[Opening Data for analysis section]

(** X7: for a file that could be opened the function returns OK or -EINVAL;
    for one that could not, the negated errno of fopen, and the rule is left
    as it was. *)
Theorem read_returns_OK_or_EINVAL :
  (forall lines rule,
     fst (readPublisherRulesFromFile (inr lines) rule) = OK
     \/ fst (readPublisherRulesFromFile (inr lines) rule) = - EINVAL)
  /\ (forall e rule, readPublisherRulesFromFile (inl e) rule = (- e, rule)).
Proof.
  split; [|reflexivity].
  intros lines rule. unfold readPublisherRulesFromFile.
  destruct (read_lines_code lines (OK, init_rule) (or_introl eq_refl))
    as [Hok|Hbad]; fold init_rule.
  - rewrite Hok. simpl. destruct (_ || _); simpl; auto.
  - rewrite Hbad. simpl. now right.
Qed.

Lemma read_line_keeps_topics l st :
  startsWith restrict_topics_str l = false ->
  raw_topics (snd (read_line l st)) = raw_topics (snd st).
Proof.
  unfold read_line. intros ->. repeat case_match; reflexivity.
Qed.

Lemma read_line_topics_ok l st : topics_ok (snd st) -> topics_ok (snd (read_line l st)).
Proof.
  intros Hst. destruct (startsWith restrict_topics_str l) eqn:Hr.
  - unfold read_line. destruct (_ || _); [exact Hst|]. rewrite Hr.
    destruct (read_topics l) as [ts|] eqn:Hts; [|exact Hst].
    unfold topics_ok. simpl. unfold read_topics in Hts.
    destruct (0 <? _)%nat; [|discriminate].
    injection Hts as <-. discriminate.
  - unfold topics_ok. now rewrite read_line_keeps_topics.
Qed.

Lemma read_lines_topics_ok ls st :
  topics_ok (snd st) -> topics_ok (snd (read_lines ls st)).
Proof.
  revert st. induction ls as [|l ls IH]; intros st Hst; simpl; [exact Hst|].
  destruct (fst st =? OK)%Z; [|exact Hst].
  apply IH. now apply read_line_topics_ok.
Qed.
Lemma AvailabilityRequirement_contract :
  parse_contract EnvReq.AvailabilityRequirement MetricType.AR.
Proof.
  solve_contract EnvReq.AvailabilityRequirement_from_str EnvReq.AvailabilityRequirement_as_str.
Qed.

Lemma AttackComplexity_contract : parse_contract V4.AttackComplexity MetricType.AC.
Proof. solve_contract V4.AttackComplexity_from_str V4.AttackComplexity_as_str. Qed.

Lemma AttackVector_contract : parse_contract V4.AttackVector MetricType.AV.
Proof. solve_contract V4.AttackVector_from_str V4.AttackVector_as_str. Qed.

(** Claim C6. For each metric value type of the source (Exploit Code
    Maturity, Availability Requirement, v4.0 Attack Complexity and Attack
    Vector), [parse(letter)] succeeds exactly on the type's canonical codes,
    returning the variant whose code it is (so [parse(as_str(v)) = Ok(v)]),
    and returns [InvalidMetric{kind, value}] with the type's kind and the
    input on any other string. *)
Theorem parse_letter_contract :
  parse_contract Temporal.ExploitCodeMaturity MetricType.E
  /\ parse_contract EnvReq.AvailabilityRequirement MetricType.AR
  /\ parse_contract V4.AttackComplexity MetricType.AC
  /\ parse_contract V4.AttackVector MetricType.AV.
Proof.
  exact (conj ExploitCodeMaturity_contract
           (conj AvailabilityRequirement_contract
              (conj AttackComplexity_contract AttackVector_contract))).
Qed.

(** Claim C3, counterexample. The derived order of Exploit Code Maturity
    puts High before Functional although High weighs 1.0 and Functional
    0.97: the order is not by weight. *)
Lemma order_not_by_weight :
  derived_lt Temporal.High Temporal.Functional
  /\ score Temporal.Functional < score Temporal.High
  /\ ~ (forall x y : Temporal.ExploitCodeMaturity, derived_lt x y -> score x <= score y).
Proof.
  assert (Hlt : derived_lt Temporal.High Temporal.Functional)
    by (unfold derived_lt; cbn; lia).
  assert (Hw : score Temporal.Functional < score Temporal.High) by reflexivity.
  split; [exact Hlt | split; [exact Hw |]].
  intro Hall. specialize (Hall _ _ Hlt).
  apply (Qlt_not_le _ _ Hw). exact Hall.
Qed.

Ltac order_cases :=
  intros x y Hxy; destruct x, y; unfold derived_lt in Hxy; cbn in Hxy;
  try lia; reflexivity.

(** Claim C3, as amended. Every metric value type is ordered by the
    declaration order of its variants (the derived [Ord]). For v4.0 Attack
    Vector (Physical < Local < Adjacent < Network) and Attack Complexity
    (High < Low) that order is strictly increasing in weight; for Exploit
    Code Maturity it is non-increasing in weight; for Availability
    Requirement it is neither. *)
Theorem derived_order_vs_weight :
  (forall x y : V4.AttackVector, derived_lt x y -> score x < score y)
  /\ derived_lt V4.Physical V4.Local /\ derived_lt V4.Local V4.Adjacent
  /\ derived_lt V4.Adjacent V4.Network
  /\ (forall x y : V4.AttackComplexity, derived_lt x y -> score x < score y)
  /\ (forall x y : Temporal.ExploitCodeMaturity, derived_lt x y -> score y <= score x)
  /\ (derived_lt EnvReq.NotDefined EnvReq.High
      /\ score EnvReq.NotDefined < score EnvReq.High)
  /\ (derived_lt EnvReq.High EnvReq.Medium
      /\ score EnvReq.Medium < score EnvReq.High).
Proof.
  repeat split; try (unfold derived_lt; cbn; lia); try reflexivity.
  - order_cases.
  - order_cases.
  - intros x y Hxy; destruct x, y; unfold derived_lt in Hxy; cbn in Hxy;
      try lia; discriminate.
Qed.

[Closing Data for analysis section]

**Task details:**
Beginning with the line that holds "declaration order of", please give again each line exactly until the records end, and include that final line.

**Response box:**
    declaration order of its variants (the derived [Ord]). For v4.0 Attack
    Vector (Physical < Local < Adjacent < Network) and Attack Complexity
    (High < Low) that order is strictly increasing in weight; for Exploit
    Code Maturity it is non-increasing in weight; for Availability
    Requirement it is neither. *)
Theorem derived_order_vs_weight :
  (forall x y : V4.AttackVector, derived_lt x y -> score x < score y)
  /\ derived_lt V4.Physical V4.Local /\ derived_lt V4.Local V4.Adjacent
  /\ derived_lt V4.Adjacent V4.Network
  /\ (forall x y : V4.AttackComplexity, derived_lt x y -> score x < score y)
  /\ (forall x y : Temporal.ExploitCodeMaturity, derived_lt x y -> score y <= score x)
  /\ (derived_lt EnvReq.NotDefined EnvReq.High
      /\ score EnvReq.NotDefined < score EnvReq.High)
  /\ (derived_lt EnvReq.High EnvReq.Medium
      /\ score EnvReq.Medium < score EnvReq.High).
Proof.
  repeat split; try (unfold derived_lt; cbn; lia); try reflexivity.
  - order_cases.
  - order_cases.
  - intros x y Hxy; destruct x, y; unfold derived_lt in Hxy; cbn in Hxy;
      try lia; discriminate.
Qed.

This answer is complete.